### [Task data]
# # # # #

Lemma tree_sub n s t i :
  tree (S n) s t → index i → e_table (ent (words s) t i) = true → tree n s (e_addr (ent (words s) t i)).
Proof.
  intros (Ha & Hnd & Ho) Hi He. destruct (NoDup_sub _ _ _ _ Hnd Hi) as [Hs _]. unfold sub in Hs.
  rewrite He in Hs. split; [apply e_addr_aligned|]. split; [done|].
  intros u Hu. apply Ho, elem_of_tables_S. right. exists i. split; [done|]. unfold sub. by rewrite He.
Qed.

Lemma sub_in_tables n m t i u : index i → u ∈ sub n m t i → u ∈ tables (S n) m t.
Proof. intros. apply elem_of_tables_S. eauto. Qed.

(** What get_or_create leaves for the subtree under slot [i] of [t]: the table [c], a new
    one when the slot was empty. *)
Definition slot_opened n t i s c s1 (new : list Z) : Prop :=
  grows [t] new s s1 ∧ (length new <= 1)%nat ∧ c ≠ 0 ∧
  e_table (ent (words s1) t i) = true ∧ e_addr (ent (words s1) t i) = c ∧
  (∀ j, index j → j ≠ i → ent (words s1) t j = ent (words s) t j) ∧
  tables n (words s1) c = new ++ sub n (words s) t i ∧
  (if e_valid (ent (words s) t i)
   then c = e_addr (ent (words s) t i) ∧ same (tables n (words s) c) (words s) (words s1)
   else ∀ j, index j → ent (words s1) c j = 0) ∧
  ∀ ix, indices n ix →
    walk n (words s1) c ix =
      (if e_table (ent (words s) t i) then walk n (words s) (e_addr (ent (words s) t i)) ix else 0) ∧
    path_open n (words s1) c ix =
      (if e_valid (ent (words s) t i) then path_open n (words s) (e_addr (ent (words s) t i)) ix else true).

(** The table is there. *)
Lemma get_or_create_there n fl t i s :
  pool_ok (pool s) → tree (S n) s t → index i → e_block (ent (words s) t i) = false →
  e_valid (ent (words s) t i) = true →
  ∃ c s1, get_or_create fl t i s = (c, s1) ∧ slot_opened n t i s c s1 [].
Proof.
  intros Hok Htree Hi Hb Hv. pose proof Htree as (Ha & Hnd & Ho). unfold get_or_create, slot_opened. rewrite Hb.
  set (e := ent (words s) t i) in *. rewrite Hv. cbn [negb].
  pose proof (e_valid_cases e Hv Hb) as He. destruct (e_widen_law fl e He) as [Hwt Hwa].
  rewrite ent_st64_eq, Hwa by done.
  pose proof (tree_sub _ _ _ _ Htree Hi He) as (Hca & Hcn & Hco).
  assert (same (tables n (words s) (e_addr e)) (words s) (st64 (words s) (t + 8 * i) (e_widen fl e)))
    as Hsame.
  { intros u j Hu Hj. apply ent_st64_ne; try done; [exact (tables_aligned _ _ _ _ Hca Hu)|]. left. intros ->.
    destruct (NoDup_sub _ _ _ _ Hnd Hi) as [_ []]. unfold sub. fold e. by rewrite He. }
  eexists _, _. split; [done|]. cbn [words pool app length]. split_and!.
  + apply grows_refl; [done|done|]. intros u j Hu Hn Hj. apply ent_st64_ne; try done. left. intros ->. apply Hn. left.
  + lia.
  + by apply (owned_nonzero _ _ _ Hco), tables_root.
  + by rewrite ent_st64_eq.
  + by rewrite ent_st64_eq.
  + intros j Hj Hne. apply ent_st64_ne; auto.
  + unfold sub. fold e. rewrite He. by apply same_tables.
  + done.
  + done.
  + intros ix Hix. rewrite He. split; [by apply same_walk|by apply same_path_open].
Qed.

# # # # #

### [Activity]
All of the data above should be reproduced exactly.

### [Solved problem]
Lemma tree_sub n s t i :
  tree (S n) s t → index i → e_table (ent (words s) t i) = true → tree n s (e_addr (ent (words s) t i)).
Proof.
  intros (Ha & Hnd & Ho) Hi He. destruct (NoDup_sub _ _ _ _ Hnd Hi) as [Hs _]. unfold sub in Hs.
  rewrite He in Hs. split; [apply e_addr_aligned|]. split; [done|].
  intros u Hu. apply Ho, elem_of_tables_S. right. exists i. split; [done|]. unfold sub. by rewrite He.
Qed.

Lemma sub_in_tables n m t i u : index i → u ∈ sub n m t i → u ∈ tables (S n) m t.
Proof. intros. apply elem_of_tables_S. eauto. Qed.

(** What get_or_create leaves for the subtree under slot [i] of [t]: the table [c], a new
    one when the slot was empty. *)
Definition slot_opened n t i s c s1 (new : list Z) : Prop :=
  grows [t] new s s1 ∧ (length new <= 1)%nat ∧ c ≠ 0 ∧
  e_table (ent (words s1) t i) = true ∧ e_addr (ent (words s1) t i) = c ∧
  (∀ j, index j → j ≠ i → ent (words s1) t j = ent (words s) t j) ∧
  tables n (words s1) c = new ++ sub n (words s) t i ∧
  (if e_valid (ent (words s) t i)
   then c = e_addr (ent (words s) t i) ∧ same (tables n (words s) c) (words s) (words s1)
   else ∀ j, index j → ent (words s1) c j = 0) ∧
  ∀ ix, indices n ix →
    walk n (words s1) c ix =
      (if e_table (ent (words s) t i) then walk n (words s) (e_addr (ent (words s) t i)) ix else 0) ∧
    path_open n (words s1) c ix =
      (if e_valid (ent (words s) t i) then path_open n (words s) (e_addr (ent (words s) t i)) ix else true).

(** The table is there. *)
Lemma get_or_create_there n fl t i s :
  pool_ok (pool s) → tree (S n) s t → index i → e_block (ent (words s) t i) = false →
  e_valid (ent (words s) t i) = true →
  ∃ c s1, get_or_create fl t i s = (c, s1) ∧ slot_opened n t i s c s1 [].
Proof.
  intros Hok Htree Hi Hb Hv. pose proof Htree as (Ha & Hnd & Ho). unfold get_or_create, slot_opened. rewrite Hb.
  set (e := ent (words s) t i) in *. rewrite Hv. cbn [negb].
  pose proof (e_valid_cases e Hv Hb) as He. destruct (e_widen_law fl e He) as [Hwt Hwa].
  rewrite ent_st64_eq, Hwa by done.
  pose proof (tree_sub _ _ _ _ Htree Hi He) as (Hca & Hcn & Hco).
  assert (same (tables n (words s) (e_addr e)) (words s) (st64 (words s) (t + 8 * i) (e_widen fl e)))
    as Hsame.
  { intros u j Hu Hj. apply ent_st64_ne; try done; [exact (tables_aligned _ _ _ _ Hca Hu)|]. left. intros ->.
    destruct (NoDup_sub _ _ _ _ Hnd Hi) as [_ []]. unfold sub. fold e. by rewrite He. }
  eexists _, _. split; [done|]. cbn [words pool app length]. split_and!.
  + apply grows_refl; [done|done|]. intros u j Hu Hn Hj. apply ent_st64_ne; try done. left. intros ->. apply Hn. left.
  + lia.
  + by apply (owned_nonzero _ _ _ Hco), tables_root.
  + by rewrite ent_st64_eq.
  + by rewrite ent_st64_eq.
  + intros j Hj Hne. apply ent_st64_ne; auto.
  + unfold sub. fold e. rewrite He. by apply same_tables.
  + done.
  + done.
  + intros ix Hix. rewrite He. split; [by apply same_walk|by apply same_path_open].
Qed.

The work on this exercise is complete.